ATTiny & 2.56 V A/D reference

If you google around, you see a lot of suggestions to use 6 as the analogReference parameter to select a 2.56 volt reference. And this is quite attractive - it means that the A/D units represent exactly 0.25 mV. This works spectacularly well for TRR, because the AD8495 outputs 5 mV per degree C, which gives a range of 0-512 degrees and a resolution of a half a degree, which is ideal. 

If you try, however, you'll find that what you actually get is the 1.1 volt reference. Why?

The value 6 comes from the ATTiny85 data sheet, table 17-3. But the problem is that the three REFSx bits are not adjacent to each other in the ADMUX register. The default code in wiring_analog.c will shift the lower two bits of the analogReference argument into the top two bits of ADMUX, but will throw away the REFS2 bit. 
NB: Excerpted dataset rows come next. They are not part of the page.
(** X16: the equity never falls below zero.  With a positive initial
    capital, a stop percentage in [0, 1], a target percentage in [0, 1),
    slippage and commission that are not negative and together at most one,
    and positive opens, no trade loses more than the capital it compounds:
    every [pnl_pct] is at least -1, the final capital is not negative and
    the total return is at least -100 percent. *)
Theorem equity_never_negative mean std af now df c :
  0 < initial_capital c ->
  (forall sl, sl_pct c = Some sl -> 0 <= sl /\ sl <= 1) ->
  (forall tp, tp_pct c = Some tp -> 0 <= tp /\ tp < 1) ->
  0 <= slippage c -> 0 <= commission c -> slippage c + commission c <= 1 ->
  Forall (fun b => 0 < open b) df ->
  exists r,
    run_vectorized_backtest mean std af now df c = Ok r /\
    Forall (fun t => -1 <= pnl_pct t) (result_trades r) /\
    0 <= final_capital r /\
    -100 <= total_return_pct r.
Proof.
  intros Hcap Hsl Htp Hs0 Hm0 Hk1 Hopen.
  destruct (run_loop_total c now df) as (st & Hrun & Hinv).
  destruct (summarize_fields mean std af c df st Hinv)
    as (r & e & e0 & rest & Hsum & Htr & _ & He & Hzero & Hsome).
  exists r. unfold run_vectorized_backtest. rewrite Hrun. simpl. split; [done|].
  destruct Hinv as (_ & Heq & _ & Hexp). rewrite Heq in He.
  apply compound_last_growth in He.
  assert (Hpnl : Forall (fun t => -1 <= pnl_pct t) (trades st)).
  { eapply Forall_impl; [exact Hexp|]. simpl.
    intros t (b_in & b_out & x & Hin & _ & _ & _ & Hcase).
    rewrite Forall_forall in Hopen. specialize (Hopen _ Hin).
    remember (slippage c) as s eqn:Es. remember (commission c) as m eqn:Em.
    remember (open b_in) as o eqn:Eo.
    assert (Hden : 0 < o * (1 + s + m)) by (apply Qmult_lt_0_compat; lra).
    assert (Hnum : 0 <= o * (1 - s - m)) by (apply Qmult_le_0_compat; lra).
    destruct Hcase as [(_ & Hbar & ->) | (_ & Hbar & ->)].
    - apply ratio_at_least; [done|].
      destruct Hbar as [[_ Hb] | [_ Hb]].
      + apply barrier_below_some in Hb as (p & Hp & Hnz & ->).
        destruct (Hsl p Hp). apply Qmult_le_0_compat; [apply Qmult_le_0_compat|]; lra.
      + apply barrier_above_some in Hb as (p & Hp & Hnz & ->).
        destruct (Htp p Hp). apply Qmult_le_0_compat; [apply Qmult_le_0_compat|]; lra.
    - apply ratio_at_least; [|done].
      destruct Hbar as [[_ Hb] | [_ Hb]].
      + apply barrier_above_some in Hb as (p & Hp & Hnz & ->).
        destruct (Hsl p Hp). apply Qmult_lt_0_compat; [apply Qmult_lt_0_compat|]; lra.
      + apply barrier_below_some in Hb as (p & Hp & Hnz & ->).
        destruct (Htp p Hp). apply Qmult_lt_0_compat; [apply Qmult_lt_0_compat|]; lra. }
  rewrite Htr. split; [done|].
  pose proof (growth_not_negative _ Hpnl) as Hg.
  assert (He0 : 0 <= e) by (rewrite He; apply Qmult_le_0_compat; lra).
  destruct (trades st) as [|t ts] eqn:Et.
  - destruct (Hzero eq_refl) as (-> & -> & _). split; lra.
  - destruct Hsome as (-> & -> & _); [done|]. split; [done|].
    assert (0 <= e / initial_capital c) by (apply Qle_shift_div_l; lra). lra.
Qed.

(** The theorem on [long_stopped], with stand-ins for the pandas
    statistics. *)
Lemma equity_never_negative_witness :
  exists r,
    run_vectorized_backtest (fun _ => 0) (fun _ => 0) 1 0 long_stopped (sample_config 0) = Ok r /\
    Forall (fun t => -1 <= pnl_pct t) (result_trades r) /\
    0 <= final_capital r /\
    -100 <= total_return_pct r.
Proof.
  apply (equity_never_negative (fun _ => 0) (fun _ => 0) 1 0 long_stopped (sample_config 0)).
  - reflexivity.
  - simpl. intros sl [= <-]. lra.
  - simpl. intros tp [= <-]. lra.
  - by vm_compute.
  - by vm_compute.
  - by vm_compute.
  - repeat (apply Forall_cons; split; [reflexivity|]). apply Forall_nil_2.
Defined.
The fix is to edit that line and or in 0x10 to ADMUX if analog_reference & 0x4 is not zero. 


Here's a patch:
--- wiring_analog.c.orig    2013-12-12 12:44:11.000000000 -0800
+++ wiring_analog.c 2013-12-12 12:16:16.000000000 -0800
@@ -66,7 +66,7 @@
    // channel (low 4 bits).  this also sets ADLAR (left-adjust result)
    // to 0 (the default).
 #if defined(ADMUX)
-   ADMUX = (analog_reference << 6) | (pin & 0x07);
+   ADMUX = (analog_reference << 6) | (pin & 0x07) | ((analog_reference & 0x4)?0x10:0);
 #endif

    // without a delay, we seem to read from the wrong channel
What the Arduino folks really ought to do is change all of the analogReference argument #define values to represent all four bits of the top nibble of ADMUX. That would allow custom, non-standard values to be passed into ADMUX at conversion start time.